Почувствовать пальцами слегка покалывающую, приятную шероховатость шерстяного домотканого широкого налавника, которыми были застелены кровати, печь, лавка у двери под зеркалом. Увидеть, отраженные водой в ведрах, подрагивающие на беленой стене солнечные блики и темную зелень ореховых крон за окном. Ощутить запахи, услышать звуки, которые существовали только тогда, в далеком детстве. Ощутить тогдашний вкус, только что выдернутой и вытертой о собственные штаны, молодой морковки или кусочка, украдкой отрезанного, шмаленного кабаньего уха. Сейчас все это осталось только в моей памяти, как когда-то виденный сон.

Со временем погружения в некоторые воспоминания становятся болезненными. Остались позади прожитые годы, над которыми словно плаваешь. Что-то не позволяет моему сознанию пробить толщу прожитого и опуститься туда, в раннее детство. Малейшее усилие воли и душа моя упирается во что-то плотное, скользкое, мгновенно выталкивающее всего меня на поверхность. Наконец осеняет: наше прошлое, это плотно спрессованный сгусток из нас самих, наших мыслей и наших тогдашних взаимодействий.

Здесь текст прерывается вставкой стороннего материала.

Lemma find_nulls ks k :
  arr_find (foldl (λ a k, arr_update a (symtable_key k) ZNull) [] ks) (symtable_key k)
  = if decide (k ∈ ks) then Some ZNull else None.
Proof.
  induction ks as [|x ks IH] using rev_ind.
  - by rewrite decide_False by (by intros ?%elem_of_nil).
  - rewrite foldl_app. cbn [foldl]. rewrite arr_find_update.
    destruct (decide (x = k)) as [->|Hne].
    + rewrite decide_True by done. rewrite decide_True; [done|].
      apply elem_of_app. right. by apply list_elem_of_singleton.
    + rewrite decide_False by (intros E%(inj symtable_key); done). rewrite IH.
      apply decide_ext. rewrite elem_of_app, list_elem_of_singleton.
      split; [by left|by intros [?| ->]].
Qed.

(** The results put into the array getMulti starts from. *)
Lemma put_values_spec (ordered : bool) asked rs vs a0 :
  a0 = (if ordered then foldl (λ a k, arr_update a (symtable_key k) ZNull) [] asked else []) →
  (∀ k, arr_find (foldl put_value a0 (zip rs vs)) (symtable_key k)
        = match last_value (zip rs vs) k with
          | Some v => Some v
          | None => if decide (ordered = true ∧ k ∈ asked) then Some ZNull else None
          end)
  ∧ (ordered = true → (∀ r, r ∈ rs → result_key r ∈ asked) →
       arr_keys (foldl put_value a0 (zip rs vs)) = first_occurrences (symtable_key <$> asked)).
Proof.
  intros Ea0. split.
  - intros k. rewrite find_put_values. destruct (last_value _ k); [done|]. rewrite Ea0.
    destruct ordered.
    + rewrite find_nulls. apply decide_ext. split; [by split|by intros []].
    + by rewrite decide_False by (by intros [? _]).
  - intros Ho Hin. rewrite keys_put_values, Ea0, Ho; [apply foldl_null_keys|].
    intros [r v] Hrv%elem_of_zip_l. rewrite Ea0, Ho, foldl_null_keys.
    destruct (foldl_occurrences (symtable_key <$> asked) [] (NoDup_nil_2)) as [_ Hocc].
    apply Hocc. right. apply list_elem_of_fmap_2. by apply Hin.
Qed.

(** The run of getMulti whose request is answered. *)
Lemma getMulti_run keys flags w rc1 m1 rs vs rc m :
  let '(wanted, a0) := s_hash_to_keys keys (has_bit flags MEMC_GET_PRESERVE_ORDER) (Some []) in
  has_bit flags MEMC_GET_EXTENDED = false → w_exception w = false →
  wanted ≠ [] → memcached_mget (w_memc w) wanted = (rc1, m1) →
  s_memcached_return_is_error rc1 true = false →
  delivers m1 rs rc m → Forall2 (decodes (MC := MC) (w_ud w)) rs vs →
  s_memcached_return_is_error rc true = false ∨ rc = MEMCACHED_NOTFOUND ∨ rc = MEMCACHED_SOME_ERRORS →
  ∃ w', php_memc_getMulti_impl None keys flags w
        = Ret (ZArr (foldl put_value (default [] a0) (zip rs vs))) w'
    ∧ rescode (w_obj w') = (if s_memcached_return_is_error rc false then rc else MEMCACHED_SUCCESS)
    ∧ ∃ o, w' = with_obj o (with_memc m w).
Proof.
  destruct (s_hash_to_keys _ _ _) as [wanted rv] eqn:Ek. intros Hext Hx Hw Hm Hrc1 Hdel Hdec Hend.
  unfold php_memc_getMulti_impl.
  rewrite bool_decide_false by (intros ->; by injection Ek as <- _).
  rewrite (bind_Ret _ _ _ _ _ (set_status_run MEMCACHED_SUCCESS 0 w)).
  set (w0 := with_obj _ w). rewrite Hext, Ek. set (a0 := default [] rv).
  assert (w_memc w0 = w_memc w) as E0 by done. rewrite <- E0 in Hm.
  set (w1 := after_request rc1 m1 w0).
  assert (php_memc_result_apply (s_get_multi_apply_fn false) false a0 w1
    = Ret (if s_memcached_return_is_error rc false then rc else MEMCACHED_SUCCESS,
           foldl put_value a0 (zip rs vs)) (with_memc m w1)) as Hrun.
  { unfold php_memc_result_apply. rewrite gets_bind.
    change w1 with (with_memc m1 w1) at 2.
    pose proof (delivers_pending _ _ _ _ Hdel).
    eapply (result_loop_fold (λ r v a, arr_update a (symtable_key (result_key r)) v));
      [done|done|exact Hdec|]. unfold fetch_fuel. simpl. lia. }
  rewrite (bind_Ret _ _ _ _ _ (mget_apply_run _ _ _ _ _ _ _ _ _ Hw Hm Hrc1 Hrun)).
  unfold s_memc_status_has_result_code. rewrite !gets_bind. cbn [w_obj with_obj result_obj rescode].
  set (st := if s_memcached_return_is_error rc false then rc else MEMCACHED_SUCCESS).
  exists (with_obj (result_obj st m (w_obj w1)) (with_memc m w1)). split; [|by split; [|eexists]].
  assert (negb (negb (s_memcached_return_is_error st true))
          && (bool_decide (st = MEMCACHED_NOTFOUND) || bool_decide (st = MEMCACHED_SOME_ERRORS)) = true
          ∨ s_memcached_return_is_error st true = false) as [-> | Hst]; [|done|].
  { unfold st. destruct Hend as [E|[-> | ->]]; [right|by left|by right]. by destruct rc. }
  rewrite Hst. cbn [negb andb]. rewrite gets_bind. cbn [w_exception with_obj with_memc].
  change (w_exception w1) with (w_exception w). by rewrite Hx.
Qed.
End Results.

(** C17: what getMulti returns.  Suppose the request for the acceptable keys is
    answered, the handle delivers the results [rs] and then stops with [rc], and
    every result decodes.  The array maps each key to the last value delivered for
    it; with PRESERVE_ORDER a key that was asked for and not found is NULL, and
    the array's keys are the keys asked for, in the order of their first
    occurrence.  That holds when the end is clean and also, with the partial
    results, when it is NOTFOUND or SOME_ERRORS; the result code says which. *)
Theorem getMulti_result {MC} `{ZendLaws} `{BuildConfig} `{MemcachedNumbers}
    `{MemcachedControl MC} `{FetchLaws MC} keys flags (w : world MC) rc1 m1 rs vs rc m :
  let asked := zval_get_string <$> arr_vals keys in
  let wanted := filter (λ k, 0 < zstr_len k < MEMCACHED_MAX_KEY) asked in
  let ordered := has_bit flags MEMC_GET_PRESERVE_ORDER in
  has_bit flags MEMC_GET_EXTENDED = false → w_exception w = false →
  wanted ≠ [] → memcached_mget (w_memc w) wanted = (rc1, m1) →
  s_memcached_return_is_error rc1 true = false →
  delivers m1 rs rc m → Forall2 (decodes (MC := MC) (w_ud w)) rs vs →
  s_memcached_return_is_error rc true = false ∨ rc = MEMCACHED_NOTFOUND ∨ rc = MEMCACHED_SOME_ERRORS →
  ∃ a w', php_memc_getMulti_impl None keys flags w = Ret (ZArr a) w'
    ∧ rescode (w_obj w') = (if s_memcached_return_is_error rc false then rc
                            else MEMCACHED_SUCCESS)
    ∧ (∀ k, arr_find a (symtable_key k)
            = match last_value (zip rs vs) k with
              | Some v => Some v
              | None => if decide (ordered = true ∧ k ∈ asked) then Some ZNull else None
              end)
    ∧ (ordered = true → (∀ r, r ∈ rs → result_key r ∈ asked) →
         arr_keys a = first_occurrences (symtable_key <$> asked)).
Proof.
  intros asked wanted ordered Hext Hx Hw Hm Hrc1 Hdel Hdec Hend.
  pose proof (getMulti_run keys flags w rc1 m1 rs vs rc m) as Hrun.
  pose proof (s_hash_to_keys_keys keys ordered (Some [])) as Hk.
  destruct (s_hash_to_keys_array keys ordered) as (a0 & Ha0 & Ea0).
  fold ordered in Hrun. fold asked wanted in Hk. fold asked in Ea0.
  destruct (s_hash_to_keys keys ordered (Some [])) as [ks rv]. cbn [fst snd] in *. subst ks rv.
  destruct Hrun as (w' & R & Hrc & _); [done..|].
  eexists _, w'. split; [exact R|]. split; [done|]. by apply put_values_spec.
Qed.

Definition toy_two_items : world toy :=
  toy_world (t_set_item ("b", "b")%string (mkItem "2" 0 2 0)
               (t_set_item ("a", "a")%string (mkItem "1" 0 1 0) toy_new)).

Lemma toy_string_decodes k s cas :
  decodes (MC := toy) toy_ud (mkResult k (Bytes s) 0 cas) (ZStr s).
Proof. intros w _. reflexivity. Qed.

Это как ртуть, удельный вес которой в тринадцать с лишним раз больше, чем у человека. В ней не утонешь…

— А что было по ту сторону, до моего рождения?

Каждый раз, когда я возвращаюсь к мысли о воссоздании на экране ноутбука генеалогического древа моего клана, меня останавливает всегда один и тот же, болезненный импульс:

— Я опоздал! Опоздал безнадежно и навсегда!

В шестидесятых-семидесятых были живы многие из старожилов, переселившиеся в конце девятнадцатого столетия с древней Подолии в Бессарабию. Тогда были живы и молоды мои родители, запомнившие совсем недавние рассказы старших. Ещё можно было о чем-то спросить, проверить и перепроверить.

Если имена всех четырех прадедов мне известны, то имена моих прабабушек скрыты историей. Исключение составляет только имя моей прабабушки по матери, жене моего прадеда Мищишина Николая. Звали её Марция — древнеримское (производное от древнеримского имени Марк, Марциус, Марций), а затем польское и украинское женское имя (Марция, Марця). Откуда взялись в забытой богом Подольской Заречанке в конце девятнадцатого века такие женские имена? Аделия, Бронислава, Виктория, Домникия, Емилия, Каролина, Кассия, Ликерия, Марцелина, Марция, Меланья, Октавия, Соломия, Стася, Франя, Харитина, Юзефа. Ни одной фамилии, родов и кланов, от которых вели своё происхождение все мои прабабушки, включая упомянутую Марцию, восстановить сейчас невозможно.